Dr. Donald C. Behringer, Associate Professor

Marine Ecology & Diseases
(Joint appointment with School of Forest Resources and Conservation and the Emerging Pathogens Institute)
7922 NW 71st Street
PO Box 110600
Gainesville, FL 32653
Research in my lab focuses on marine disease ecology and epidemiology, the resilience and restoration of marine communities impacted by human or natural disturbances, and the ecology and behavior of marine invertebrates.
Lab Website
Disease ecology and epidemiology
As the global human population grows ever larger – predicted to reach 9 billion by 2050 – there will be increasing pressure on fisheries as important sources of food for the world. Our fisheries are being subjected to stressors from over-exploitation, ocean warming, ocean acidification, coastal eutrophication, and habitat degradation. Rising from among these threats is an awareness that infectious disease can emerge as a consequence of environmental and biological stress and can sometimes drive ecosystem change. The rising profile of infectious disease is also concomitant with a broader realization that the parasites responsible for disease are themselves important members of communities. Thus, critical for understanding any marine population, community, or ecosystem is a comprehensive understanding of the relationships between hosts, parasites, and abiotic and biotic stress in those systems.

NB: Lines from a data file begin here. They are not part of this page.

(** A poll answer and a load that come to the same render, the first of the
    page: the load reads [lastSequence] 0 and its values replace what the
    poll has queued. *)
Lemma poll_and_load_in_one_commit :
  commit LiveTranscript.initial
    [Polled [entry 13 3]; Loaded [entry 11 1; entry 12 2]] =
  {| LiveTranscript.liveTranscript := [entry 11 1; entry 12 2];
     LiveTranscript.lastSequence := 2 |}.
Proof. reflexivity. Qed.

(** X17. A poll answer never removes an entry from the transcript; what it
    adds are entries of the answer whose id was not shown yet; after it every
    id of the answer is shown; and if neither the transcript nor the answer
    holds an id twice, the new transcript holds none twice. *)
Theorem poll_adds_only_new_ids newSegments st :
  let st' := LiveTranscript.onTranscriptData newSegments st in
  LiveTranscript.liveTranscript st ⊆+ LiveTranscript.liveTranscript st' /\
  (forall s, s ∈ LiveTranscript.liveTranscript st' ->
     s ∈ LiveTranscript.liveTranscript st \/
     s ∈ newSegments /\
     LiveTranscript.id s ∉ ids (LiveTranscript.liveTranscript st)) /\
  (forall s, s ∈ newSegments ->
     LiveTranscript.id s ∈ ids (LiveTranscript.liveTranscript st')) /\
  (NoDup (ids (LiveTranscript.liveTranscript st)) ->
   NoDup (ids newSegments) ->
   NoDup (ids (LiveTranscript.liveTranscript st'))).
Proof. apply poll_content. Qed.

(** X18. After a poll answer that is not empty the transcript is in the order
    of the sequence numbers (an empty answer keeps the order it finds), and
    the same answer arriving a second time changes neither the transcript nor
    [lastSequence]. *)
Theorem poll_orders_and_repeats newSegments st :
  (newSegments <> [] \/ in_sequence (LiveTranscript.liveTranscript st) ->
   in_sequence
     (LiveTranscript.liveTranscript
        (LiveTranscript.onTranscriptData newSegments st))) /\
  LiveTranscript.onTranscriptData newSegments
    (LiveTranscript.onTranscriptData newSegments st) =
  LiveTranscript.onTranscriptData newSegments st.
Proof. split; [apply poll_order|apply poll_twice]. Qed.

(** X19. Whatever effects run in whatever commits, a poll answer and a load
    in one commit included, no shown entry has a sequence number above
    [lastSequence], the number the next poll asks the server to go beyond.
    A poll answer never lowers [lastSequence], and no commit lowers it after a
    render in which it is not 0. *)
Theorem last_sequence_covers_transcript commits newSegments effects :
  let st := on_commits commits in
  Forall
    (fun s => LiveTranscript.sequenceNumber s <= LiveTranscript.lastSequence st)
    (LiveTranscript.liveTranscript st) /\
  LiveTranscript.lastSequence st <=
    LiveTranscript.lastSequence (LiveTranscript.onTranscriptData newSegments st) /\
  (LiveTranscript.lastSequence st <> 0 ->
   LiveTranscript.lastSequence st <=
     LiveTranscript.lastSequence (commit st effects)).
Proof.
  split; [apply commits_bounded|].
  split; [apply poll_last_sequence|apply commit_last_sequence].
Qed.

(** X20. If no answer of the server holds an id twice, the transcript never
    shows an id twice, whatever effects run in whatever commits, a poll
    answer and a load in one commit included. *)
Theorem transcript_ids_distinct commits :
  Forall (Forall (fun a => NoDup (ids (answer_segments a)))) commits ->
  NoDup (ids (LiveTranscript.liveTranscript (on_commits commits))).
Proof. apply commits_distinct. Qed.

Lemma transcript_ids_distinct_witness :
  Forall (Forall (fun a => NoDup (ids (answer_segments a)))) overlapping_commits /\
  NoDup (ids (LiveTranscript.liveTranscript (on_commits overlapping_commits))).
Proof.
  assert (Forall (Forall (fun a => NoDup (ids (answer_segments a))))
            overlapping_commits) as Hall.
  { repeat (apply Forall_cons_2; [|try apply Forall_nil_2]);
      repeat (apply Forall_cons_2; [|try apply Forall_nil_2]);
      unfold ids; cbn [answer_segments fmap list_fmap entry LiveTranscript.id];
      apply (bool_decide_unpack _); vm_compute; exact I. }
  split; [exact Hall|]. exact (transcript_ids_distinct overlapping_commits Hall).
Defined.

Marine community resilience and restoration
Disease and environmental change can also impact foundational organisms, such as sponges, and these impacts can have negative feedbacks on disease for important species that rely on them (e.g., spiny lobsters and stone crabs). Here, my lab focuses on hard-bottom communities in the Florida Keys with the aim of understanding the consequences of recurring cyanobacteria blooms on sponge habitat loss, implications for disease, and the potential for restoration. This work on Florida benthic habitats and invertebrates also led to a new research focus in my lab on the multitude of invertebrates in the Florida Marine Life (ornamental) fishery. Little attention has been paid to the many organisms in this fishery and they have been managed with limited information. At low levels of exploitation this situation is not problematic, but as exploitation has intensified, it is critical to have baseline information to manage them sustainably. My graduate students and I have made great strides in determining the life history, population structure, and ecology for several of the most heavily exploited species, including the peppermint shrimp, the blue-legged hermit crab, and the Florida sea cucumber.
Degrees:
PhD, Ecological Sciences, Old Dominion University (2003)
BS, Zoology, University of Florida (1991)
FAS 4270/6272 Marine Ecological Processes, Fall semesters (face-to-face and online), 3 credits
Focuses on the ecological and environmental processes that drive individual behaviors, population dynamics, and community structure in marine ecosystems.
FAS 4932/5276C Field Ecology of Aquatic Organisms (team-taught), Summer A term, 4 credits
Understanding principles of fish and invertebrate ecology through field studies. The course involves an intensive study of lakes, rivers, coastal marshes, and marine habitats to gain understanding of how fish and invertebrates interact with their environment. Requires extensive field trips.